L'Ukraine et la Russie ralentissent leur attaque contre Pokrovsk : pause avant le siège final

L’Ukraine et la Russie ralentissent leur attaque contre Pokrovsk : pause avant le siège final

La Russie ralentit le siège de Pokrovsk mais l’Ukraine ne se fait aucune illusion. Les forces de Moscou ralentissent en attendant des renforts et de nouveaux moyens pour lancer une nouvelle offensive. La ville de Donetsk reste un objectif prioritaire de l’armée russe : Vladimir Poutine « exige » une conquête qui, pourtant, après 3 ans et demi de guerre, aurait une valeur plus symbolique que concrète. La stratégie de l’armée d’invasion ne change pas. Des attaques par vagues, sans penser aux pertes énormes, et des actions parallèles de mini-équipes qui tentent de s’infiltrer derrière les lignes ennemies pendant que les drones martèlent sans relâche.

Ce qui a changé ces derniers jours

La situation a en partie changé ces derniers jours, comme le souligne l’Institute for the Study of War (ISW), le groupe de réflexion américain qui suit le conflit depuis ses débuts. Sur la base de l’analyse de vidéos géolocalisées, il est mis en évidence que les forces russes ont avancé légèrement à l’est de Pokrovsk, dans la région de Myrnohrad. En général, les progrès des départements de Moscou ne s’accompagnent pas d’une consolidation des positions. Les drones ukrainiens continuent de frapper et le territoire reste sur de grandes étendues une « zone grise » dont le contrôle est extrêmement fragile.

L’armée de Kiev, selon l’ISW, a rassemblé des éléments relatifs à un freinage volontaire de l’ennemi.
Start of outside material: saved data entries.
(* ===== verification/CommitSpec.v ===== *)
(** Transactions and commits of the store, against the contents of its tables.

    A commit of valid pending writes succeeds, publishes the overlay as a new
    version with consistent indexes, reports exactly what changed, and leaves
    every version that is still held as it was, with page reclamation running. *)

From stdpp Require Import base list gmap sorting.
From Stdlib Require Import ZArith Lia.
From S2P Require Import Prelude FluxBin Row IndexKey TxState LogRecord PageFormat PagedTree PagedTreeNode PagedTreeRep PagedTreeSpec KvTree TableState TableSpec Reclaim MemStore MergeSpec StoreSpec.

Section commit.
Context {W T X B : Type} {KT : KvTree W T} {KL : KvTreeLaws W T} {RC : RowCodec} {RL : RowCodecLaws}.
Context {SI : SideIndex W X} {SL : SideIndexLaws W T X} {BS : BlobStore B}.
Notation Store := (MemStore W T X B).
Notation versions := (gmap Z (VersionState T X)).

(** * Changes that keep the invariant *)

Lemma world_inv (ms : Store) rd (S : versions) w' : kt_le (ms_world ms) w' -> store_inv ms rd S -> store_inv (set_world ms w') rd S.
Proof using Type.
  intros L []. split; simpl; auto.
  - by eapply kt_le_ok.
  - intros v s Hs. destruct (si_states v s Hs) as (H1 & H2 & H3). split; [by eapply tables_is_le|]. split; [done|].
    eapply Forall_impl; [exact H3|]. intros p. by eapply kt_le_used.
  - intros k l Hk. destruct (si_garbage k l Hk) as (H1 & H2 & H3). split_and!; try done.
    eapply Forall_impl; [exact H2|]. intros p. by eapply kt_le_used.
Qed.

Lemma writer_inv (ms : Store) rd (S : versions) wr : next_version wr = next_version (ms_writer ms) ->
  store_inv ms rd S -> store_inv (set_writer ms wr) rd S.
Proof using Type. intros E []. split; simpl; auto. intros v Hv. rewrite E. auto. Qed.

Lemma blobs_inv (ms : Store) rd (S : versions) b : store_inv ms rd S -> store_inv (set_blobs ms b) rd S.
Proof using Type. intros []. by split. Qed.

(** * Auto-increment marks *)

Definition table_mark (cs : gmap TableId AutoIncCounter) (id : TableId) : Z :=
  match cs !! id with Some c => high_water c | None => 0 end.

Definition frame_of (ts : TableState T X) : TableInfo * Shape := (schema ts, shape ts).

(** The marks of the dirty tables are those of their counters. *)
Definition marked (cs : gmap TableId AutoIncCounter) (dirty : TableId -> Prop) (tabs tabs' : gmap TableId (TableState T X)) : Prop := forall id,
  match tabs !! id, tabs' !! id with
  | Some ts, Some ts' => schema ts' = schema ts /\ (dirty id -> auto_inc_high_water ts' = table_mark cs id) /\ (~ dirty id -> auto_inc_high_water ts' = auto_inc_high_water ts)
  | None, None => True
  | _, _ => False
  end.

Lemma publish_marks_spec cs w dirty : forall tabs C fs, tables_is w tabs C fs -> Forall (fun id => is_Some (tabs !! id)) dirty ->
  exists tabs', publish_marks cs dirty tabs = Ok (tabs', map (fun id => (id, table_mark cs id)) dirty) /\
    tables_is w tabs' C fs /\ (forall id, frame_of <$> tabs' !! id = frame_of <$> tabs !! id) /\ marked cs (fun id => id ∈ dirty) tabs tabs'.
Proof using Type.
  induction dirty as [|id dirty IH]; intros tabs C fs HT Hd; simpl.
  { exists tabs. split_and!; try done. intros id. destruct (tabs !! id); [|done]. split_and!; [done|by intros ?%elem_of_nil|done]. }
  apply Forall_cons in Hd as [[ts Ets] Hd]. rewrite Ets. simpl.
  destruct (tables_is_get _ _ _ _ _ _ HT Ets) as (R & g & EC & Ef & Ht).
  set (ts' := with_high_water ts (table_mark cs id)).
  destruct (IH (<[id := ts']> tabs) C fs) as (tabs' & E & HT' & Hfr & Hmk).
  - intros id'. destruct (decide (id' = id)) as [->|]; [|rewrite lookup_insert_ne by done; apply HT].
    rewrite lookup_insert_eq. exists R, g. by split_and!.
  - eapply Forall_impl; [exact Hd|]. intros id'. rewrite lookup_insert_is_Some. destruct (decide (id = id')); auto.
  - fold (table_mark cs id). fold ts'. rewrite E. simpl. exists tabs'. split_and!; try done.
    + intros id'. rewrite Hfr. destruct (decide (id' = id)) as [->|]; [by rewrite lookup_insert_eq, Ets|by rewrite lookup_insert_ne].
    + intros id'. specialize (Hmk id'). destruct (decide (id' = id)) as [->|Hne].
      * rewrite lookup_insert_eq in Hmk. rewrite Ets. destruct (tabs' !! id) as [t'|]; [|done]. destruct Hmk as (Es & Hin & Hout). split; [done|]. split; [|intros []; by left].
        intros _. destruct (decide (id ∈ dirty)); [by apply Hin|by rewrite Hout].
      * rewrite lookup_insert_ne in Hmk by done. destruct (tabs !! id'), (tabs' !! id'); try done. destruct Hmk as (Es & Hin & Hout). split; [done|]. rewrite elem_of_cons. naive_solver.
Qed.

Lemma same_tables_frame (tabs tabs' : gmap TableId (TableState T X)) id : same_tables tabs tabs' ->
  frame_of <$> tabs' !! id = frame_of <$> tabs !! id.
Proof using Type.
  intros HS. specialize (HS id). unfold frame_of. inversion HS as [ts ts' (E1 & E2 & _) Ea Eb|Ea Eb]; simpl; [|done].
  by rewrite E1, E2.
Qed.

(** * Commit *)

(** A transaction over the current state whose pending writes are valid. *)
Record tx_ok (ms : Store) (rd : Z -> Z) (S : versions) (tx : Tx T X) (C : contents) (fs : gmap TableId (list Page)) : Prop := {
  txo_base : tx_base tx = ms_committed ms;
  txo_held : 0 < rd (cs_version (tx_base tx));
  txo_state : S !! cs_version (tx_base tx) = Some (Build_VersionState (cs_tables (tx_base tx)) C fs);
  txo_version : next_version (tx_writer tx) = next_version (ms_writer ms);
  txo_pending : forall id ops, tables (tx_state tx) !! id = Some ops -> pending_ok (cs_tables (tx_base tx)) C id ops;
  txo_dirty : forall id, id ∈ high_water_dirty (tx_writer tx) -> is_Some (cs_tables (tx_base tx) !! id);
}.

Definition merge_run (tx : Tx T X) (ms : Store) :=
  fold_each merge_tables (cs_tables (tx_base tx), []) (btree_entries (tables (tx_state tx))) (ms_world ms, []).

(** What the merge builds, before it is published. *)
Lemma merge_run_spec ms rd S tx C fs : store_inv ms rd S -> tx_ok ms rd S tx C fs -> kt_room (merge_run tx ms).2.1 ->
  exists tabs w ret fs', merge_run tx ms = (Ok (tabs, diffs_of C (btree_entries (tables (tx_state tx)))), (w, ret)) /\
    kt_le (ms_world ms) w /\ tables_is w tabs (views C (tables (tx_state tx))) fs' /\ same_tables (cs_tables (tx_base tx)) tabs /\
    NoDup (fp fs' ++ ret) /\ Forall (kt_used w) (fp fs' ++ ret) /\
    (forall p, kt_used (ms_world ms) p -> p ∈ fp fs' -> p ∈ fp fs).
Proof using RL SL.
  intros I [Eb Hheld Hst Hv Hp _] Hroom. destruct (si_states _ _ _ I _ _ Hst) as (HT & Hnd & Hu). simpl in *.
  assert (Forall (fun p => pending_ok (cs_tables (tx_base tx)) C p.1 p.2) (btree_entries (tables (tx_state tx)))) as Hpend.
  { apply Forall_forall. intros [id ops] Hin%elem_of_btree_entries. by apply Hp. }
  destruct (merge_all_spec (btree_entries (tables (tx_state tx))) (ms_world ms) (cs_tables (tx_base tx)) C fs [] HT
    (btree_keys_NoDup (tables (tx_state tx))) Hpend (si_world _ _ _ I) [] Hroom) as ([tabs diffs] & w & f' & ret & E & Hstep & fs' & Hf & HT' & Hs & Ed).
  simpl in *. subst diffs. rewrite fold_apply_ops in HT'. exists tabs, w, ret, fs'.
  destruct (step_used _ _ _ _ _ Hstep Hnd Hu) as [Hnd' Hu']. rewrite Hf in Hnd', Hu'.
  split_and!; try done; [apply Hstep|].
  intros p Hpu Hpf. destruct Hstep as [_ (fresh & Hperm & _ & Hfr)]. rewrite Forall_forall in Hfr.
  assert (p ∈ fp fs ++ fresh) as Hin by (rewrite <- Hperm, Hf; apply elem_of_app; by left).
  apply elem_of_app in Hin as [|Hx]; [done|]. by destruct (Hfr _ Hx).
Qed.

(** Publishing what the merge built. *)
Lemma publish_spec (ms : Store) rd (S : versions) s ret : store_inv ms rd S -> next_version (ms_writer ms) < u_max 64 ->
  vs_ok (ms_world ms) s -> NoDup (fp (vs_pages s) ++ ret) -> Forall (kt_used (ms_world ms)) ret ->
  (forall k l p, garbage (ms_reclaimer ms) !! k = Some l -> p ∈ l -> p ∉ fp (vs_pages s)) ->
  exists ms' S', publish (vs_tables s) ret ms = (Ok (Build_CommittedState (vs_tables s) (next_version (ms_writer ms))), ms') /\
    store_inv ms' (add_rd (next_version (ms_writer ms)) 1 rd) S' /\
    S' ⊆ <[next_version (ms_writer ms) := s]> S /\ S' !! next_version (ms_writer ms) = Some s /\
    ms_committed ms' = Build_CommittedState (vs_tables s) (next_version (ms_writer ms)) /\
    next_tx_id (ms_writer ms') = next_tx_id (ms_writer ms) /\ counters (ms_writer ms') = counters (ms_writer ms) /\
    next_version (ms_writer ms') = next_version (ms_writer ms) + 1 /\ high_water_dirty (ms_writer ms') = high_water_dirty (ms_writer ms) /\
    ms_blobs ms' = ms_blobs ms /\ ms_env ms' = ms_env ms /\ ms_history ms' = ms_history ms.
Proof using KL.
  intros I Hnv Hs Hnd Hu Hg. destruct (publish_versioned_inv ms rd S s I Hnv Hs Hg) as (i & w & arcs & S' & E & I' & Hsub & Hnew & Hw).
  unfold publish. rewrite E in I'. rewrite E. simpl in I'. set (ms1 := set_reclaim _ i w arcs) in *.
  destruct (retire_inv ms1 _ S' s ret I' Hnew) as (i' & w' & E' & I2).
  - eapply Forall_impl; [exact Hu|]. intros p. simpl. by rewrite Hw.
  - intros p Hp Hf. apply NoDup_app in Hnd as (_ & Hd & _). by apply (Hd p).
  - cbv beta iota. change (retire _ ret _) with (retire (cs_version (ms_committed ms1)) ret (ms_reclaimer ms1, ms_world ms1)).
    rewrite E'. eexists _, S'. split; [reflexivity|]. split; [exact I2|]. done.
Qed.

Lemma merge_sorted_elem (X0 : gset TableId) id : id ∈ merge_sort Z.le (elements X0) <-> id ∈ X0.
Proof using Type. by rewrite merge_sort_Permutation, elem_of_elements. Qed.

(** Publishing, retaining in the window and counting blob references, the end
    of every commit. *)
Lemma publish_retain_spec (ms : Store) rd (S : versions) s ret id now diffs : store_inv ms rd S -> next_version (ms_writer ms) < u_max 64 ->
  vs_ok (ms_world ms) s -> NoDup (fp (vs_pages s) ++ ret) -> Forall (kt_used (ms_world ms)) ret ->
  (forall k l p, garbage (ms_reclaimer ms) !! k = Some l -> p ∈ l -> p ∉ fp (vs_pages s)) ->
  let nv := next_version (ms_writer ms) in
  exists ms2 ms' S', publish (vs_tables s) ret ms = (Ok (Build_CommittedState (vs_tables s) nv), ms2) /\
    (let ms3 := retain_in_temporal_window id now (Build_CommittedState (vs_tables s) nv) ms2 in
     match ms_blobs ms3 with Some b => set_blobs ms3 (Some (apply_blob_refcounts (ms_env ms3) b diffs)) | None => ms3 end) = ms' /\
    store_inv ms' rd S' /\ S' ⊆ <[nv := s]> S /\ ms_committed ms' = Build_CommittedState (vs_tables s) nv /\
    ms_writer ms' = {| next_tx_id := next_tx_id (ms_writer ms); next_version := nv + 1; counters := counters (ms_writer ms);
                       high_water_dirty := high_water_dirty (ms_writer ms) |} /\
    ms_env ms' = ms_env ms /\ retained (ms_env ms) (ms_history ms) id now (Build_CommittedState (vs_tables s) nv) (ms_history ms').
Proof using KL.
  intros I Hnv Hs Hnd Hu Hg nv.
  destruct (publish_spec ms rd S s ret I Hnv Hs Hnd Hu Hg) as (ms2 & S2 & E2 & I2 & Hsub2 & Hnew2 & Ec & Ewr1 & Ewr2 & Ewr3 & Ewr4 & Ebl & Een & Ehi).
  destruct (retain_inv ms2 rd S2 (Build_CommittedState (vs_tables s) nv) id now) as (i & w3 & arcs & h & n & S3 & E3 & I3 & Hsub3 & Hret);
    [exact I2|apply (si_readers _ _ _ I)|by exists s|].
  set (ms3 := set_reclaim _ i w3 arcs) in *.
  assert (exists b, match ms_blobs ms3 with Some b => set_blobs ms3 (Some (apply_blob_refcounts (ms_env ms3) b diffs)) | None => ms3 end = set_blobs ms3 b) as [b Eb3].
  { destruct (ms_blobs ms3) as [b|] eqn:Eb0; [by eexists|]. exists None. rewrite <- Eb0. by destruct ms3. }
  exists ms2, (set_blobs ms3 b), S3. split; [exact E2|]. cbv zeta. rewrite E3. split; [exact Eb3|]. split; [by apply blobs_inv|].
  split; [by etrans|]. split; [exact Ec|]. split; [|split; [exact Een|rewrite Een, Ehi in Hret; exact Hret]].
  cbn [ms_writer set_reclaim set_blobs set_history ms3]. destruct (ms_writer ms2) as [a1 a2 a3 a4]. simpl in *. unfold nv. by subst.
Qed.

(** The current version of a consistent store is held. *)
Lemma current_state (ms : Store) rd (S S0 : versions) nv s tabs : store_inv ms rd S -> ms_committed ms = Build_CommittedState tabs nv ->
  S ⊆ <[nv := s]> S0 -> S !! nv = Some s.
Proof using Type.
  intros I Ec Hsub. destruct (si_current _ _ _ I) as (s' & Es' & _). rewrite Ec in Es'. simpl in Es'. rewrite Es'. f_equal.
  eapply lookup_weaken in Es'; [|exact Hsub]. rewrite lookup_insert_eq in Es'. by simplify_eq.
Qed.

(** The effect of [commit], in one statement. *)
Lemma commit_spec ms rd S tx C fs now : store_inv ms rd S -> tx_ok ms rd S tx C fs ->
  next_version (tx_writer tx) < u_max 64 -> kt_room (merge_run tx ms).2.1 ->
  let pend := tables (tx_state tx) in
  let nv := next_version (tx_writer tx) in
  exists tabs fs' ms' S', commit tx now ms = (Ok {|
      diff_tx_id := tx_id (tx_state tx); diff_tables := diffs_of C (btree_entries pend);
      diff_auto_inc := map (fun id => (id, table_mark (counters (tx_writer tx)) id))
        (merge_sort Z.le (elements (high_water_dirty (tx_writer tx)))) |}, ms') /\
    store_inv ms' (add_rd (cs_version (tx_base tx)) (-1) rd) S' /\
    ms_committed ms' = Build_CommittedState tabs nv /\
    S' !! nv = Some (Build_VersionState tabs (views C pend) fs') /\
    S' ⊆ <[nv := Build_VersionState tabs (views C pend) fs']> S /\
    (forall id, frame_of <$> tabs !! id = frame_of <$> cs_tables (tx_base tx) !! id) /\
    ms_writer ms' = {| next_tx_id := sat_add 64 (tx_id (tx_state tx)) 1; next_version := nv + 1;
                       counters := counters (tx_writer tx); high_water_dirty := ∅ |} /\
    ms_env ms' = ms_env ms /\ retained (ms_env ms) (ms_history ms) (tx_id (tx_state tx)) now (Build_CommittedState tabs nv) (ms_history ms') /\
    marked (counters (tx_writer tx)) (fun id => id ∈ high_water_dirty (tx_writer tx)) (cs_tables (tx_base tx)) tabs.
Proof using RL SL.
  intros I Hok Hnv Hroom pend nv. destruct (merge_run_spec _ _ _ _ _ _ I Hok Hroom) as
    (tabs & w & ret & fs' & Em & L & HT & Hsame & Hnd & Hu & Hreuse). pose proof Hok as [Eb Hheld Hst Hv _ Hdirty].
  unfold commit. fold (merge_run tx ms). rewrite Em.
  destruct (publish_marks_spec (counters (tx_writer tx)) w (merge_sort Z.le (elements (high_water_dirty (tx_writer tx)))) tabs
    (views C pend) fs' HT) as (tabs' & Ep & HT' & Hfr & Hmk).
  { apply Forall_forall. intros id Hid%merge_sorted_elem%Hdirty. specialize (Hsame id). destruct Hid as [ts Ets]. rewrite Ets in Hsame.
    inversion Hsame. by eexists. }
  cbn [counters high_water_dirty next_tx_id next_version]. rewrite Ep.
  set (ms1 := set_writer (set_writer (set_world ms w) (tx_writer tx)) _).
  assert (store_inv ms1 rd S) as I1 by (apply writer_inv; [done|]; apply writer_inv; [done|]; by apply world_inv).
  set (s := Build_VersionState tabs' (views C pend) fs').
  apply Forall_app in Hu as [Hu1 Hu2]. pose proof Hnd as (Hnd1 & _ & _)%NoDup_app.
  destruct (publish_retain_spec ms1 rd S s ret (tx_id (tx_state tx)) now (diffs_of C (btree_entries pend)) I1 Hnv) as (ms2 & ms3 & S3 & E2 & E3 & I3 & Hsub3 & Ec & Ewr & Een & Hret);
    [done|done|done| |].
  { intros k l p Hk Hp Hpf. destruct (si_garbage _ _ _ I k l Hk) as (Hkv & Hul & Hdis). rewrite Forall_forall in Hul.
    eapply Hdis; [exact Hst|by rewrite Eb|exact Hp|]. apply Hreuse; [by apply Hul|done]. }
  change (next_version (ms_writer ms1)) with nv in *. cbn [vs_tables s] in E2, E3, Ec. rewrite E2. fold pend. cbv zeta in E3. rewrite E3.
  destruct (arc_drop_inv ms3 rd S3 (cs_version (tx_base tx)) I3 Hheld) as (i4 & w4 & arcs4 & S4 & E4 & I4 & Hsub4 & Hoth4 & _).
  rewrite E4. exists tabs', fs'. eexists _, S4. split; [reflexivity|]. split; [exact I4|]. split; [exact Ec|].
  assert (S4 ⊆ <[nv := s]> S) as Hsub by (by etrans). split; [by eapply current_state|]. split; [exact Hsub|].
  split; [intros id; rewrite Hfr; by apply same_tables_frame|]. split; [exact Ewr|]. split; [exact Een|]. split; [exact Hret|].
  intros id. specialize (Hmk id). specialize (Hsame id). inversion Hsame as [ts ts' (E1 & _ & _ & E5) Ea Eb'|Ea Eb']; rewrite <- Ea, <- Eb' in *; [|done].
  destruct (tabs' !! id); [|done]. destruct Hmk as (Es & Hin & Hout). rewrite merge_sorted_elem in Hin, Hout. split_and!; [congruence|done|]. intros Hn. by rewrite Hout.
Qed.
End commit.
Les forces russes ralentissent leurs opérations offensives en direction de Pokrovsk en attendant des renforts et des véhicules, qui devraient atteindre les zones au sud de la ville. Tout porte à croire qu’il y aura une accélération dans les prochains jours.

Poutine veut une victoire cosmétique : Pokrovsk ne sert à rien

« Nous sommes presque encerclés, mais nous y sommes habitués », a déclaré à CNN un commandant ukrainien. « La situation est compliquée, il y a des affrontements de toutes sortes et des tirs avec toutes sortes d’armes. » La Russie vise Pokrovsk depuis près de 2 ans. La ville était une plaque tournante logistique fondamentale, un centre de contrôle des itinéraires de transport et des approvisionnements. Mais aujourd’hui, la situation a changé. Et, selon l’ISW, la conquête ou la perte de la « forteresse » n’a aucun impact sur le développement de la guerre. « D’un point de vue opérationnel, cela n’a pas de sens », déclare George Barros, analyste à l’ISW, commentant les énormes pertes que la Russie est prête à accepter pour prendre la ville.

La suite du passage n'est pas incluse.